However, it is clear that in politics an individual text does not exist in isolation from other texts
of the same institutional discourse type, whether it be a parliamentary speech, a campaign event
or even a session of speeches. Single speeches are part of a much wider ongoing discourse. As
John Sinclair, one of the founders of corpus linguistics commented: "the language looks rather
different when you look at a lot of it at once" (Sinclair, 1991, p.100). As a result, large
collections of tokens of a discourse type would seem to be a valid way of reflecting the nature
of political discourses. The statistical techniques of corpus analysis enable indeed researchers
to reveal patterns and features of language use that are not immediately evident to the language's
users, teachers, or analysts of that language.
As Norman Fairclough states, language is vital to the process of converting political will
and power into social governance and all political actions are prepared, guided, and controlled
by language. Politics, he says, is not just conducted through language, but much of politics is
language: "politics partly consists in the disputes which occur in language and over language"

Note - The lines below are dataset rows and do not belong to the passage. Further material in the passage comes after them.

Lemma PartitionMap_of_fields pm : PartitionMap_wf pm → PartitionMap_of (PartitionMap_fields pm) = Some pm.
Proof.
  intros Hwf. unfold PartitionMap_of, partitionMapJSON_of, PartitionMap_fields.
  rewrite jfield_put. cbn [String.eqb Ascii.eqb Bool.eqb].
  set (l := merge_sort topic_key_le (map_to_list (pm_owner pm))).
  assert (l ≡ₚ map_to_list (pm_owner pm)) as Hl by apply merge_sort_Permutation.
  simpl. rewrite topics_of_members_fmap.
  assert (list_to_map (reverse (prod_map id (key_strings) <$> l)) =
          (key_strings <$> pm_owner pm : gmap string (gmap string string))) as ->.
  { rewrite <- (list_to_map_to_list (key_strings <$> pm_owner pm)).
    apply list_to_map_proper; rewrite reverse_Permutation, ?Hl, <- map_to_list_fmap;
      [apply NoDup_fst_map_to_list|done]. }
  rewrite owner_roundtrip; [by destruct pm|]. intros t a Ha. by apply (Hwf t a Ha).
Qed.

Lemma PartitionMap_json_roundtrip pm :
  PartitionMap_wf pm → PartitionMap_UnmarshalJSON (PartitionMap_MarshalJSON pm) = Some pm.
Proof.
  intros Hwf. unfold PartitionMap_UnmarshalJSON, PartitionMap_MarshalJSON.
  rewrite unmarshal_with_print by by apply PartitionMap_fields_valid. by apply PartitionMap_of_fields.
Qed.

(** ** Facts: what a node owns *)

Lemma seqZ_sorted n m : StronglySorted Z.le (seqZ n m).
Proof.
  destruct (decide (0 <= m)) as [Hm|Hm]; [|by rewrite seqZ_nil by lia; constructor].
  rewrite <- (Z2Nat.id m) by lia. induction (Z.to_nat m) as [|k IH]; [constructor|].
  rewrite seqZ_S. apply sorted_snoc_iff. split; [done|].
  apply Forall_forall. intros p Hp%elem_of_seqZ. lia.
Qed.

Lemma owned_partitions_assign nodes n id :
  nodes ≠ [] → 0 <= n <= 2 ^ 31 →
  default [] (owned_partitions id (foldl (assign_partition nodes) ∅ (seqZ 0 n))) =
    filter (λ p, round_robin nodes p = Some id) (seqZ 0 n).
Proof.
  intros Hne Hn. set (a := foldl _ _ _). unfold owned_partitions.
  set (ps := (map_to_list _).*1). set (qs := filter _ (seqZ 0 n)).
  assert (ps ≡ₚ qs) as Hp.
  { apply NoDup_Permutation.
    - apply NoDup_fst_map_to_list.
    - apply NoDup_filter, NoDup_seqZ.
    - intros p. unfold ps, qs. rewrite list_elem_of_fmap, list_elem_of_filter, elem_of_seqZ. split.
      + intros ([p' x] & -> & Hin%elem_of_map_to_list). apply map_lookup_filter_Some in Hin as [Hl Hx].
        unfold a in Hl. rewrite assign_fold_lookup in Hl by done. simpl in *. subst x.
        case_decide; [|done]. split; [done|lia].
      + intros [Hr Hr']. exists (p, id). split; [done|]. apply elem_of_map_to_list, map_lookup_filter_Some.
        unfold a. rewrite assign_fold_lookup, decide_True by (done || lia). done. }
  assert (merge_sort Z.le ps = qs) as Hs.
  { apply (StronglySorted_unique Z.le).
    - apply StronglySorted_merge_sort; [intros x y z; lia|intros x y; lia].
    - eapply sorted_sublist; [apply seqZ_sorted|apply sublist_filter].
    - by rewrite merge_sort_Permutation. }
  destruct ps as [|p ps]; [|done]. symmetry in Hp. by apply Permutation_nil_r in Hp as ->.
Qed.

Lemma OwnedBy_Assign pm topic n nodes id :
  nodes ≠ [] → 0 < n <= 2 ^ 31 →
  default [] (PartitionMap_OwnedBy (PartitionMap_Assign pm topic n nodes) id !! topic) =
    filter (λ p, round_robin nodes p = Some id) (seqZ 0 n).
Proof.
  intros Hne Hn. unfold PartitionMap_OwnedBy, PartitionMap_Assign.
  rewrite bool_decide_eq_false_2 by done. rewrite (proj2 (Z.leb_gt n 0)) by lia. cbn [orb pm_owner].
  rewrite lookup_omap, lookup_insert_eq. cbn [mbind option_bind].
  apply owned_partitions_assign; [done|lia].
Qed.

Lemma OwnedBy_Assign_ne pm topic n nodes id t :
  t ≠ topic →
  PartitionMap_OwnedBy (PartitionMap_Assign pm topic n nodes) id !! t =
    PartitionMap_OwnedBy pm id !! t.
Proof.
  intros Ht. unfold PartitionMap_OwnedBy, PartitionMap_Assign. case_match; [done|].
  cbn [pm_owner]. by rewrite !lookup_omap, lookup_insert_ne.
Qed.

(Fairclough, 1989, p.23). Given this definition and once established the nature of politics, it is
evident why the use of a corpus is one of the most suitable for investigating the candidates'
characteristics and political thought.
In the book Trust the Text (2004, p.21) Sinclair explains how language is not fully
described by dictionaries, vocabularies, and glossaries; but how language is a living tool of
communication, which is continually updated and modified through the use that speakers make
of it. This characteristic of continuous renewal makes it impossible for any traditional
instrument to record any particular use, whether grammatical or not, until the actual recognition
by dictionaries, which occurs only when almost all speakers "accept" universally a new nuance
of meaning or a new phenomenon. In this regard, Sinclair himself in The lexical Item (1998, p.
13) draws attention to the difficulties of a non-native speaker of a language in tracing the true
use of words through canonical instruments. In order to better explain this aspect, a key concept
must be introduced: semantic prosody. This is a term created by Sinclair that is used to denote
how some terms that may appear neutral can be interpreted with a negative or positive meaning
through frequent occurrences with certain words. We can have a better understanding of this
term through the study of the word "budge", that the author proposes as a fitting example.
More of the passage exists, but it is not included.